Ou tout simplement, au plus près de la phrase initiale: _Comme il l'avait quitté pendant cinq ans, il ne put reconnaître ce quartier reconstruit._
_Comme_ est souvent commode, dans des cas semblables.

Oui, _a__yant_ ajoute un peu de lourdeur, mais les autres formules peuvent être moins directes, ce qui risque de rajouter un peu plus de lourdeur, à vouloir trop bien faire peut-être. Cela nous arrive à tous, par rapport à la langue orale, toujours plus directe.

Je suis d'accord pour éviter autant que faire se peut, dans le cas de cette phrase, le " L' " en début de phrase, en effet un peu style rapport de police, et sachant qu'on a tellement besoin des pronoms que l'on gagne souvent à éviter ceux dont l'on peut se passer. Encore que dans ma première phrase on ne fasse que le déplacer, c'est ce que nous répondra la police, et que dans la deuxième j'évite juste de commencer la phrase par lui.

Par contre, dans la formulation initiale "pendant cinq ans", que je trouve parfaite, en effet l'on suggère que la personne y revient; mais c'était bien le cas, puisque justement il ne reconnaît plus le quartier.


----------



## Aoyama

> _Comme il l'avait quitté pendant cinq ans, il ne put reconnaître ce quartier reconstruit._


Hum ... la première partie "_Comme il l'avait quitté pendant cinq ans" _me semble discutable (pardon Lezert).
Comment peut-on "quitter pendant cinq ans", cela suppose une action de quitter ... continue, alors que pour moi,  c'est une action momentanée.
Les exemples d'Itka, ou encore "comme cela faisait cinq ans qu'il avait quitté ..._il ne pouvait plus le reconnaître_." me semblent plus envisageables.


----------



## Me-K

Pardon Lezert, je n'ai pas vu que je reprenais pratiquement la même formulation. En fait, c'était la façon de s'écarter le moins de la phrase initiale.

J'aime la fluidité de la langue parlée, que l'on retrouve dans la formulation initiale, le départ en "l'ayant" mis à part, et j'apprécie, quand c'est possible, de conserver un peu de cette fluidité à l'écrit.

Je crois encore qu'une langue orale ne se laissera jamais enfermer par l'écrit, et que l'écrit passe toujours après.
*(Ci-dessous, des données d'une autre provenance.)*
(** A write: dropped as unchanged, stored, refused for its cookie, or failed. *)
Lemma write_volume now v e a σ n cc :
  holds v e a σ → e < Offset.MaxPossibleVolumeSize → sound n → in_u 64 now →
  let n1 := UpdateAppendAtNs now (lastAppendAtNs v) (with_cookie σ n cc) in
  match doWriteRequest now v n cc with
  | (v', _, Ok (_, _, true)) => same_stored (Version v) (VolumeTtl v) σ n ∧ v' = v
  | (v', _, Ok (_, _, false)) =>
      ¬ same_stored (Version v) (VolumeTtl v) σ n ∧ cookie_fits σ n cc ∧ lastAppendAtNs v' = AppendAtNs n1 ∧ static v' = static v
      ∧ holds v' (e + GetActualSize (zlen (body_of (Version v) n1)) (Version v))
          (<[Id n := (Offset.ToOffset e, zlen (body_of (Version v) n1))]> a) (<[Id n := (n1, true)]> σ)
  | (v', _, Fail err) =>
      ¬ same_stored (Version v) (VolumeTtl v) σ n
      ∧ (¬ cookie_fits σ n cc ∧ err = Errorf "mismatching cookie %x" ∧ v' = v
         ∨ cookie_fits σ n cc ∧ holds v' e a σ ∧ ∃ w, v' = with_backend w v)
  | (_, _, Panic) => False
  end.
Proof.
  intros H He Hs Hnow n1. pose proof (r_id _ (s_ranged _ Hs)) as Hk. unfold doWriteRequest.
  destruct (unchanged_spec v e a σ n H Hk) as [(d & -> & Hsame)|[-> Hnot]]; [done|].
  rewrite (holds_get v e a σ _ H Hk).
  destruct (sound_with_cookie v e a σ n cc H Hs) as [Hs1 Hid].
  assert (cookie_fits σ n cc ∧
      match (λ '(o, s), NeedleValue.Mk (Id n) o s) <$> a !! Id n with
      | Some nv => check_cookie v n nv cc | None => Ok n end = Ok (with_cookie σ n cc)
    ∨ ¬ cookie_fits σ n cc ∧
      match (λ '(o, s), NeedleValue.Mk (Id n) o s) <$> a !! Id n with
      | Some nv => check_cookie v n nv cc | None => Ok n end = Fail (Errorf "mismatching cookie %x"))
    as [[Hfit ->]|[Hfit ->]].
  { destruct (a !! Id n) as [[o s]|] eqn:Ha; [by eapply cookie_spec|]. left.
    pose proof (h_entries _ _ _ _ H _ Hk) as Hen. rewrite Ha in Hen. unfold cookie_fits, with_cookie.
    by destruct (σ !! Id n). }
  2: { split; [done|]. by left. }
  pose proof (append_needle_spec now v e a σ _ H He Hs1 Hnow) as Happ. cbv zeta in Happ. rewrite Hid in Happ.
  destruct (append_needle _ _ _ _) as [[v' n'] [[off size]|err|]] eqn:E; cbn; [| |done].
  - destruct Happ as [-> Hh]. pose proof (append_static _ _ _ _ _ _ _ E).
    split_and!; try done. by apply (append_last _ _ _ _ _ _ _ _ E); [apply Hs1|apply H].
  - split; [done|]. by right.
Qed.

(** *** Deleting *)

Lemma holds_delete v e a σ w d e' k n0 off ts lm :
  holds v e a σ → in_u 64 k → Offset.wf off → σ !! k = Some (n0, true) →
  front w e' = front (DataBackend v) e ++ d → GetStat w = (e', None) →
  e' `mod` 8 = 0 → e ≤ e' →
  ∃ x' a', NeedleMap.Delete (nm v) k off = (x', Ok None)
    ∧ holds (Mk x' w (Version v) (VolumeTtl v) (CompactionRevision v) (hasRemoteFile v) ts lm) e' a'
        (<[k := (n0, false)]> σ).
Proof.
  intros H Hk Hoff Hx Hd Hst Hm Hge.
  destruct (holds_entry_front v e a σ _ _ H Hk Hx) as (o & s & Ha & [Ho Hl Hs0 Hi Hsz]).
  destruct (delete_sim (nm v) a k off) as (x' & Hdel & Hsim & Hat); [apply H|apply H|done|done|].
  exists x'. eexists. split; [exact Hdel|]. pose proof (h_end _ _ _ _ H) as (_ & Hge8).
  eapply holds_grow; try done; [lia| |by apply map_Forall_insert_2; [|apply H]|].
  { rewrite total_insert. pose proof (h_room _ _ _ _ H) as Hr. rewrite (total_lookup _ _ _ _ Hx) in Hr.
    unfold disk_size in *. cbn [fst] in *. lia. }
  intros j Hj.
  cbn [IndexSpec.spec_step]. rewrite Ha. cbn [fst].
  destruct (decide (k = j)) as [<-|Hne]; [|left; by rewrite !lookup_insert_ne].
  right. do 3 eexists. rewrite !lookup_insert_eq. split_and!; [done..|].
  split; [done|cbn; rewrite Hd; by apply lies_more|done|done|].
  subst s. unfold kept_size in *. cbn [fst snd]. rewrite decide_True; [done|].
  apply zlen_nonneg.
Qed.

(** A delete marks the stored needle, whose cookie still guards the id. *)
Lemma delete_volume now v e a σ n :
  holds v e a σ → e < Offset.MaxPossibleVolumeSize → sound n → in_u 64 now →
  match σ !! Id n with
  | Some (n0, true) =>
      match doDeleteRequest now v n with
      | (v', _, Ok size) =>
          size = zlen (body_of (Version v) n0) ∧ static v' = static v
          ∧ lastAppendAtNs v' = (if hasRemoteFile v then AppendAtNs n else GetAppendAtNs now (lastAppendAtNs v))
          ∧ ∃ e' a', holds v' e' a' (<[Id n := (n0, false)]> σ)
      | (v', _, Fail _) => holds v' e a σ ∧ ∃ w, v' = with_backend w v
      | (_, _, Panic) => False
      end
  | _ => doDeleteRequest now v n = (v, n, Ok 0)
  end.
Proof.
  intros H He Hs Hnow. pose proof (r_id _ (s_ranged _ Hs)) as Hk. unfold doDeleteRequest.
  rewrite (holds_get v e a σ _ H Hk). destruct (σ !! Id n) as [[n0 live]|] eqn:Hx;
    [|by rewrite (holds_none v e a σ _ H Hk Hx)].
  destruct (holds_entry v e a σ _ _ H Hk Hx) as (o & s & Ha & [Ho Hl Hs0 Hi Hsz]). rewrite Ha.
  cbn [fmap option_fmap option_map NeedleValue.Offset NeedleValue.Size]. rewrite Hsz, (kept_deleted _ _ Hs0). cbn [snd].
  destruct live; cbn [negb]; [|done].
  pose proof (h_end _ _ _ _ H) as (Hm & Hge). assert (0 ≤ e) as Hce by lia. pose proof (h_version _ _ _ _ H) as Hver.
  destruct (hasRemoteFile v) eqn:Hrem.
  - destruct (holds_delete v e a σ (DataBackend v) [] e (Id n) n0 (Offset.ToOffset (s64 0)) (AppendAtNs n)
      (lastModifiedTsSeconds v) H Hk (Offset.ToOffset_wf _) Hx) as (x' & a' & Hdel & Hh);
      [by rewrite app_nil_r|apply H|done..|]. cbn [nm with_append]. rewrite Hdel. cbn.
    split_and!; [done|done|done|by exists e, a'].
  - set (n1 := UpdateAppendAtNs now (lastAppendAtNs v) (set_Data [] n)).
    pose proof (sound_stamped now (lastAppendAtNs v) _ (sound_empty _ Hs) Hnow) as Hs1. fold n1 in Hs1.
    pose proof (append_lies n1 (DataBackend v) e (Version v) (h_stat _ _ _ _ H) (conj Hce He) Hs1 Hver) as Happ.
    destruct (Append n1 (DataBackend v) (Version v)) as [[w n'] [[[off size] act]|err|]]; [| |done].
    2: { destruct Happ as ([d Hd] & Hst). cbn. split; [|by eexists].
         destruct v. eapply holds_grow; try done; try apply H. by left. }
    destruct Happ as (-> & Hf & [d Hd] & _ & Hst & Hlen).
    destruct (filled_fields _ _ _ Hf) as (Hid & Hts & _). change (Id n1) with (Id n) in Hid.
    pose proof (actual_size (Version v) n1 (s_writable _ Hs1) Hver) as [Hact Hmod]. cbn [mbind res_bind]. rewrite Hid.
    edestruct (holds_delete v e a σ w d) as (x' & a' & Hdel & Hh); [done|exact Hk|apply Offset.ToOffset_wf|exact Hx|done|exact Hst|..].
    { mlia. } { lia. }
    cbn [nm with_append with_backend]. rewrite Hdel. cbn.
    split_and!; [done|done|by rewrite Hts|]. eexists _, _. exact Hh.
Qed.

(** *** Reading *)

(** The read takes the whole needle: it is not large, or no paging is asked for. *)
Definition whole (ro : option ReadOption) (size : Z) : Prop :=
  match ro with
  | Some o => IsMetaOnly o = false ∧ (AttemptMetaOnly o = true → size ≤ PagedReadLimit)
  | None => True
  end.
Definition wants_deleted (ro : option ReadOption) : bool :=
  match ro with Some o => ReadDeleted o | None => false end.

(** A deleted needle of one byte or none has the size of a tombstone. *)
Definition recoverable (version : Z) (n : Needle.t) : bool := bool_decide (1 < zlen (body_of version n)).

(** What a read of [n] returns when the volume stores [x] for its id. *)
Definition read_outcome (version now : Z) (x : option (Needle.t * bool)) (ro : option ReadOption) (n : Needle.t) :
    Needle.t * res Z :=
  match x with
  | None => (n, Fail ErrorNotFound)
  | Some (n0, live) =>
      if negb live && negb (wants_deleted ro && recoverable version n0) then (n, Fail ErrorDeleted)
      else if decide (zlen (body_of version n0) = 0) then (n, Ok 0)
      else
        let m := restore version n0 n in
        (m, expired now m ≫= λ late, if late : bool then Fail ErrorNotFound else Ok (DataSize m))
  end.

Lemma kept_tombstone version n :
  bool_decide (kept_size version (n, false) ≠ TombstoneFileSize) = recoverable version n.
Proof.
  unfold recoverable, kept_size, deleted_size, TombstoneFileSize. cbn [fst snd].
  pose proof (zlen_nonneg (body_of version n)). apply bool_decide_ext. case_decide; lia.
Qed.

(** The size a read asks for. *)
Lemma kept_read_size version n (live : bool) :
  sound n → live || recoverable version n = true →
  (if negb live then s32 (- kept_size version (n, live)) else kept_size version (n, live)) = zlen (body_of version n).
Proof.
  intros [Hw _ _] Hl. pose proof (body_range version n Hw). unfold kept_size. cbn [fst snd].
  destruct live; [done|]. apply bool_decide_eq_true in Hl. unfold deleted_size. cbn [negb].
  rewrite decide_False by lia. rewrite Z.opp_involutive. apply swrap_id; [lia|]. widths; lia.
Qed.

Lemma read_volume now v e a σ n ro :
  holds v e a σ → in_u 64 (Id n) → Data n = [] →
  (∀ n0 live, σ !! Id n = Some (n0, live) → whole ro (zlen (body_of (Version v) n0))) →
  ∃ n' r, readNeedle now v ro n = (n', ro, r) ∧ (n', r) = read_outcome (Version v) now (σ !! Id n) ro n.
Proof.
  intros H Hk Hn Hwhole. unfold readNeedle, read_outcome. rewrite (holds_get v e a σ _ H Hk).
  destruct (σ !! Id n) as [[n0 live]|] eqn:Hx; [|rewrite (holds_none v e a σ _ H Hk Hx); by do 2 eexists].
  destruct (holds_entry v e a σ _ _ H Hk Hx) as (o & s & -> & [Ho Hl Hs0 Hi ->]).
  cbn [fmap option_fmap option_map NeedleValue.Offset NeedleValue.Size fst] in *. rewrite Ho, (kept_deleted _ (n0, live) Hs0).
  cbn [snd]. specialize (Hwhole n0 live eq_refl).
  fold (wants_deleted ro).
  assert (negb live && negb (wants_deleted ro && bool_decide (kept_size (Version v) (n0, live) ≠ TombstoneFileSize))
    = negb live && negb (wants_deleted ro && recoverable (Version v) n0)) as ->.
  { destruct live; [done|]. by rewrite kept_tombstone. }
  destruct (negb live && negb _) eqn:Hdel; [by do 2 eexists|].
  rewrite (kept_read_size _ _ live Hs0) by (destruct live, (wants_deleted ro); cbn in *; congruence || by destruct (recoverable _ _)).
  case_decide; [by do 2 eexists|].
  match goal with |- context [match ?x with Some o => if AttemptMetaOnly o && _ then _ else _ | None => _ end] =>
    assert (match x with Some o => AttemptMetaOnly o && bool_decide (PagedReadLimit < zlen (body_of (Version v) n0)) | None => false end = false) as Hm end.
  { destruct ro as [r|]; [|done]. destruct Hwhole as [_ Hlim]. destruct (AttemptMetaOnly r); [|done].
    apply bool_decide_eq_false. specialize (Hlim eq_refl). lia. }
  pose proof (data_lies _ e _ _ n0 n (h_stat _ _ _ _ H) Hl Hs0 (h_version _ _ _ _ H) Hn) as Hrd.
  destruct ro as [r|]; [rewrite Hm; destruct Hwhole as [-> _]|]; rewrite Hrd;
    (destruct (expired _ _) as [[|]| |]; by do 2 eexists).
Qed.
End state.
End VolumeState.
Export VolumeState.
Une langue, c'est par principe d'abord oral. Personnellement cela me va.

Alors oui, ici, la langue orale, dans l'usage qu'elle fait de _pendant_, s'affranchit de la grammaire stricte ou du dictionnaire strict, j'en conviens. J'avais remplacé _pendant _par _depuis_, plus précis, et au final ça m'allait moins bien. Moi, à l'écrit, je suis dans ce cas précis la langue orale. Ce n'est pas toujours le cas. Même chose pour l'usage de_ comme_ que je trouve parfait pour éviter _ayant_, alors que les littéraires préfèrent, me semble-t-il, s'abstenir autant de _comme_ que d'_ayant_.

Par contre, j'en suis bien d'accord, on doit mieux soigner l'écrit que l'oral, voire tailler dans la langue orale quand le rosier retourne un peu trop vers l'églantier.


----------



## Nicomon

Aoyama said:


> Hum ... la première partie "_Comme il l'avait quitté pendant cinq ans" _me semble discutable (pardon Lezert).
> Comment peut-on "quitter pendant cinq ans", cela suppose une action de quitter ... continue, alors que pour moi, c'est une action momentanée.


  Bonjour,  

Je me disais justement :  _Suis-je donc la seule à trouver cela curieux_ ?...  avant d'arriver à ce post. 

Ma version :
_De retour après une absence de cinq ans, il ne reconnaissait plus ce quartier reconstruit._


----------



## Aoyama

> _De retour après une absence de cinq ans, il ne reconnaissait plus ce quartier reconstruit._


----------



## Me-K

Nicomon said:


> _De retour après une absence de cinq ans, il ne reconnaissait plus ce quartier reconstruit._



Oui, ce pourrait être la meilleure formulation, la plus littéraire, qui pourrait mettre tout le monde d'accord. Pourrait-on s'exprimer ainsi par oral, sur le vif, pour ma part je ne le pense pas, dans la mesure où une telle construction me semble exiger d'avoir au préalable réfléchi à toute la phrase. Ceci dit, comme c'est une phrase courte, certains arrivent peut-être à parler aussi bien en direct, sur le vif, mais pas moi.


----------



## Nicomon

Honnêtement? Non. Cette formulation ne me viendrait pas spontanément à l'oral. Mais une phrase au participe présent... non plus. 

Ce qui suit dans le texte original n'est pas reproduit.